The late Pope John Paul II had repeatedly called for the abolition of the state-administered death penalty. His voice along with many other voices was heard in Europe, and the EU abolished the death penalty. In 2005, during Holy Week, the National Conference of Catholic Bishops called for the abolition of the death penalty, and the group initiated a national campaign to educate Catholics on this issue.
Sister Helen Prejean, the author of “Dead Man Walking: an Eyewitness Account of the Death Penalty,” is the death-penalty abolitionist that Pope John Paul could have prayed for. “Dead Man Walking” was adapted into an Oscar-nominated movie in l995 by director, Tim Robbins. An opera version of the book opened at the San Francisco Opera in October 2000.
Sister Prejean will be speaking at the Kluge Auditorium at the United World College at 7 p.m. Friday. The lecture is free and open to the public.
As a nun serving the poor population of New Orleans, Sister Helen Prejean began her prison ministry in 1981. She began writing to a man convicted of murdering two teenagers, and she served as his spiritual adviser. This experience led to writing “Dead Man Walking” and to her crusade to end the death penalty. Sister Helen Prejean has witnessed five executions in Louisiana, and today educates Catholics and the public about the realities of the death penalty.
She is also a great supporter of the victim’s family and is the founder of a victim’s advocacy in New Orleans called “Survive.” Sister Helen has been the subject of numerous media stories and reviews, including features in New York Times Magazine, Vogue, Good Housekeeping, the Chicago Tribune and appearances on “60 Minutes,” “The Today Show,” “ABC World News Tonight” and “Larry King Live.”

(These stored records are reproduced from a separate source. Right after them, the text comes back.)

(** The parameters of a class are attributes of its own with a value in
    [attributes]: none of them is an attribute of the template, so that
    [setattr] on a parameter reaches no state of the template, and [getattr]
    finds each of them. *)
Definition declares (cls : StrategyClass) (attributes : gmap string pyvalue) : Prop :=
  Forall (λ n, (n ∉ template_attributes) ∧ is_Some (attributes !! n))
         (class_parameters cls).

(** The strategy has a value for every variable it lists: beside the four
    default variables they are attributes of its own, none of them an
    attribute of the template, so that [getattr] raises for none of them. *)
Definition defines_variables (s : Strategy) : Prop :=
  Forall (λ n, n ∈ default_variables
               ∨ ((n ∉ template_attributes) ∧ is_Some (attrs s !! n)))
         (variables s).

(** A strategy object of class [cls] that has a value for every parameter of
    the class and for every variable it lists: [get_parameters],
    [get_variables] and with them [get_data] raise no [AttributeError]. *)
Definition well_formed (cls : StrategyClass) (s : Strategy) : Prop :=
  declares cls (attrs s) ∧ defines_variables s.




(** ** Sample data for the registry and the life cycle *)

Module Desk.

(** A class in the manner of [PairTradingStrategy], with the parameters and
    variables that are whole numbers or strings, and a class that declares
    nothing. *)
Definition pair_trading : StrategyClass :=
  {| class_name := "PairTradingStrategy";
     class_author := "Trader in Python.";
     class_parameters := ["tick_add"; "boll_window"];
     class_variables := ["leg1_symbol"];
     class_attrs := {[ "tick_add" := VInt 1; "boll_window" := VInt 20;
                       "leg1_symbol" := VStr "none" ]} |}.

Definition plain : StrategyClass :=
  {| class_name := "PlainStrategy"; class_author := "nobody";
     class_parameters := []; class_variables := []; class_attrs := ∅ |}.

Definition loaded_classes : gmap string StrategyClass :=
  {[ "PairTradingStrategy" := pair_trading; "PlainStrategy" := plain ]}.

(** The engine of [Sample.engine] as a registry: its strategy ["s"] is of the
    class that declares nothing. *)
Definition registry (s : Strategy) : Registry :=
  {| engine := Sample.engine s; classes := loaded_classes;
     class_of := {[ 0%nat := plain ]}; setting_writes := [] |}.






(** The strategy of [Sample.engine] before its initialization, when the data
    file holds what was saved of [Sample.short_of_target]. *)
Definition restart : Engine :=
  set_strategy_data {[ "s" := saved_variables Sample.short_of_target ]}
    (Sample.engine (Sample.strategy_s false false)).

Definition restart_registry : Registry :=
  {| engine := restart; classes := loaded_classes;
     class_of := {[ 0%nat := plain ]}; setting_writes := [] |}.

(** A strategy class in the manner of the strategies of the package:
    [on_bars] sets a target and rebalances, [on_init] logs and replays one
    day of bars through [on_bars]. *)
Definition targeting_bars : ref → gmap string BarData → callback :=
  λ strategy bars e,
    (rebalance_portfolio Sample.env template_hooks strategy bars
       (set_target strategy "B.X" 1 e), Returned).

Definition replaying_hooks : Hooks :=
  {| on_init := on_init template_hooks;
     on_start := on_start template_hooks;
     on_stop := on_stop template_hooks;
     on_bars := targeting_bars;
     calculate_price := calculate_price template_hooks |}.

Definition preparing_hooks : Hooks :=
  {| on_init := λ strategy e,
       (load_bars Sample.env replaying_hooks strategy 1 MINUTE
          (write_log "Strategy initialization" (Some strategy) e), Returned);
     on_start := on_start template_hooks;
     on_stop := on_stop template_hooks;
     on_bars := targeting_bars;
     calculate_price := calculate_price template_hooks |}.

(** The strategy with two active orders, of which the main engine knows only
    [GW.o1]. *)
Definition with_lost_order : Strategy :=
  set_active_orderids {[ "GW.o1"; "GW.o9" ]} (Sample.strategy_s true true).

(** The order [GW.o1] when it is no longer active. *)
Definition order_o1_done : OrderData :=
  {| order_gateway_name := "GW"; order_symbol := "A"; order_exchange := "X";
     order_orderid := "o1"; order_vt_orderid := "GW.o1"; order_is_active := false |}.

(** The fills of the two legs that bring [Sample.short_of_target] from 3 lots
    to -2 lots, for the order id that the sample gateway gives. *)
Definition fills : list TradeData :=
  [ {| trade_vt_symbol := "A.X"; trade_vt_orderid := "GW.o2"; trade_vt_tradeid := "t1";
       trade_direction := SHORT; trade_volume := 3 |};
    {| trade_vt_symbol := "A.X"; trade_vt_orderid := "GW.o2"; trade_vt_tradeid := "t2";
       trade_direction := SHORT; trade_volume := 2 |} ].

(** Sources of history that have no bar for any contract. *)
Definition no_history : Externals :=
  {| get_contract := get_contract Sample.env;
     get_order := get_order Sample.env;
     convert_order_request := convert_order_request Sample.env;
     main_send_order := main_send_order Sample.env;
     query_history := λ _ _, Some [];
     query_bar_history := λ _, Some [];
     load_bar_data := λ _ _ _ _ _, [];
     round_to := round_to Sample.env;
     extract_vt_symbol := extract_vt_symbol Sample.env;
     now := now Sample.env |}.


Definition failing_tick : ref → TickData → callback := λ _ _ e, (e, Raised).

Definition tick_A : TickData :=
  {| tick_vt_symbol := "A.X"; tick_datetime := 60; tick_last_price := 100 |}.

End Desk.
(** * Properties *)

Section Facts.

Context (env : Externals) (hooks : Hooks).

Implicit Types (e : Engine) (self strategy : ref) (s : Strategy).

Lemma read_lookup {A} self (f : Strategy → A) dflt e s :
  objects e !! self = Some s → read self f dflt e = f s.
Proof. intros H. unfold read. by rewrite H. Qed.
(** [int(s, base)] on text made of an optional sign, an optional base prefix
    and digits.  Python also accepts surrounding white space and single
    underscores between digits; such text is reported as [ValueError] here,
    and no string built by the modelled code contains either. *)
Definition py_int_base (base : Z) (s : string) : res Z :=
  match list_ascii_of_string s with
  | "-"%char :: r =>
      res_bind (parse_unsigned base (strip_base_prefix base r)) (fun v => Ret (- v))
  | "+"%char :: r => parse_unsigned base (strip_base_prefix base r)
  | cs => parse_unsigned base (strip_base_prefix base cs)
  end.

Definition py_int (s : string) : res Z := py_int_base 10 s.

(** All-or-nothing traversal: the first exception wins, as when a lazy
    [map] is unpacked into an argument list. *)
Fixpoint res_map {A B : Type} (f : A -> res B) (l : list A) : res (list B) :=
  match l with
  | [] => Ret []
  | a :: r =>
      res_bind (f a) (fun b => res_bind (res_map f r) (fun bs => Ret (b :: bs)))
  end.

(** [str.rindex(c)]: the offset of the last occurrence of [c]. *)
Fixpoint rindex_from (c : ascii) (s : string) (pos : nat) (last : option nat) : option nat :=
  match s with
  | EmptyString => last
  | String d r => rindex_from c r (S pos) (if Ascii.eqb d c then Some pos else last)
  end.

Definition rindex (s : string) (c : ascii) : res nat :=
  match rindex_from c s O None with
  | Some i => Ret i
  | None => Raise ValueError
  end.

(** [str.replace(old, new)]: left to right, without overlap.  The fuel is the
    length of the text still to scan; [old] is never empty in the module. *)
Fixpoint drop_chars (n : nat) (s : string) : string :=
  match n, s with
  | O, _ => s
  | S k, EmptyString => EmptyString
  | S k, String _ r => drop_chars k r
  end.

Fixpoint py_replace_from (fuel : nat) (old new s : string) : string :=
  match fuel with
  | O => s
  | S k =>
      match s with
      | EmptyString => EmptyString
      | String c r =>
          if String.prefix old s
          then new +:+ py_replace_from k old new (drop_chars (String.length old) s)
          else String c (py_replace_from k old new r)
      end
  end.

Definition py_replace (s old new : string) : string :=
  py_replace_from (String.length s) old new s.

(** ** Version registry *)

Definition MAJOR_VERSION_MULTIPLIER : Z := 10000.
Definition MINOR_VERSION_MULTIPLIER : Z := 100.
Definition PATCH_VERSION_MULTIPLIER : Z := 1.

Definition ID_VALIDATOR_IGNORE_SET : gset string := {[ "Jet"; "Experimental" ]}.

Definition version_to_number (major minor patch : Z) : Z :=
  MAJOR_VERSION_MULTIPLIER * major
  + MINOR_VERSION_MULTIPLIER * minor
  + PATCH_VERSION_MULTIPLIER * patch.

(** The text is split at every dot and each component goes through [int];
    the components are converted first, then [version_to_number] needs two
    or three of them ([patch] defaults to 0).  The argument is the [since]
    value after [str]. *)
Definition get_version_as_number (version : string) : res Z :=
  res_bind (res_map py_int (py_split_all "." version)) (fun parts =>
    match parts with
    | [major; minor] => Ret (version_to_number major minor 0)
    | [major; minor; patch] => Ret (version_to_number major minor patch)
    | _ => Raise TypeError
    end).

(** A version is a triple of natural numbers; this is the lexicographic
    order on [(major, minor, patch)]. *)
Definition version_lex_lt (v w : N * N * N) : Prop :=
  let '(a, b, c) := v in
  let '(a', b', c') := w in
  (a < a' \/ (a = a' /\ (b < b' \/ (b = b' /\ c < c'))))%N.

(** [version_to_number] on the components of a version. *)
Definition encode (v : N * N * N) : Z :=
  let '(major, minor, patch) := v in
  version_to_number (Z.of_N major) (Z.of_N minor) (Z.of_N patch).

(** ** Data model

    A service document is a dictionary; keys the code reads with [d[k]] are
    fields, keys it reads with [d.get(k, default)] or tests with [k in d] are
    optional fields. *)

Record Param : Type := {
  p_name : string;
  p_type : string;
  p_since : string;
  p_getterMethod : option string
}.

(** A request or a response: its parameters and, once assigned, its id. *)
Record Message : Type := {
  msg_params : option (list Param);
  msg_id : option Z
}.

Record Event : Type := {
  ev_name : string;
  ev_since : string;
  ev_params : option (list Param);
  ev_id : option Z
}.

Record Method : Type := {
  m_name : string;
  m_id : Z;
  m_since : string;
  m_request : Message;
  m_response : Message;
  m_events : option (list Event)
}.

Record CustomType : Type := {
  ct_name : string;
  ct_since : string;
  ct_params : option (list Param)
}.

Record Service : Type := {
  svc_name : string;
  svc_id : Z;
  svc_methods : list Method;
  svc_customTypes : option (list CustomType)
}.

(** [d.get("params", [])]. *)
Definition get_params (ps : option (list Param)) : list Param :=
  match ps with
  | Some l => l
  | None => []
  end.

(** ** Message ID assigner *)

Definition hex_digit (d : Z) : ascii :=
  match String.get (Z.to_nat d) "0123456789abcdef" with
  | Some c => c
  | None => "0"%char
  end.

She and her allied abolitionists have a long path to their goal: restorative justice instead of the primitive: eye-for-an-eye justice. Although 60 percent of Americans support the death penalty, when poll takers indicate another alternative such as life in prison, then 65 percent of those respondents agree with abolishing the death penalty according to Joe Whiteman, a member of the statewide New Mexico Coalition to Repeal the Death Penalty.
Whiteman reports that including the Roman Catholic Church and his coalition, Amnesty International, the National Association for the Advancement of Colored People, the American Civil Liberties Union and many others including Presbyterian, Lutheran, Methodist, Unitarian Universalist, Quaker groups and others are working to abolish the death penalty.
So what is the alternative that almost everyone can agree on? Most proponents call it “restorative justice.” This idea is in contrast to the justice system as we know it; our system is considered barbaric and primitive by many. Whiteman said Europeans and, in fact, most of the world have abandoned the old eye-for-an-eye system for a system.
Whiteman said he believes society needs a system with more potential to keep society safe and also support the grief and chaos felt by all the people involved in a horrific murder (the usual reason for the death penalty). Restorative justice takes into account all the people affected by the crime: the victim’s family and friends, the community, society and its need for safety, the family of the person accused of the crime — everyone impacted by the crime becomes part of the process to “restore” order, justice and peace, Whiteman said. People need to feel safe and the question is what system will keep society as safe as possible, he said.
As most people know, innocent people have been convicted and sentenced to death. In 1974, New Mexico sentenced four innocent men to death based on false witness testimony and police misconduct. Since 1973, 123 innocent men and women have been released from death rowed across the county (data from the Death Penalty Information Center in Washington D.C.) These 123 people would have been murdered by the state (the official death certificate wording) if someone hadn’t found more evidence and appeal made. Of course, the endless appeals of the present system ensure that people stay on death row (in limbo) for a long time. Researchers Radelet and Bedau found 23 cases where innocent people were executed. Northeastern University Press published their finding in 1992 in a publication called In Spite of Innocence.
Whiteman said the research proves that killing people in the electric chair or by lethal injection does not keep us safer. In fact, when societies abolish the government killing of people convicted of a murder, the murder rate goes down. If the government can kill people for crimes, then maybe the idea of vengeance and retaliation is the code of the country, Whiteman said. What is the most effective way to keep people safe? Is what we are doing now, the death penalty, effective in helping us to be safe from murder and crime?
To hear more about these questions and what people who have studied this issue know, join UWC students/ staff and the Las Vegas community to hear Sister Helen Prejean at 7 p.m. Friday at the Kluge Auditorium on the UWC Campus in Montezuma.
United World College-USA is in the northern New Mexico town of Montezuma seven miles north of Las Vegas. UWC-USA is one of 12 United World Colleges located on five continents and dedicated to making education a force to unite people, nations and cultures for peace and a sustainable future.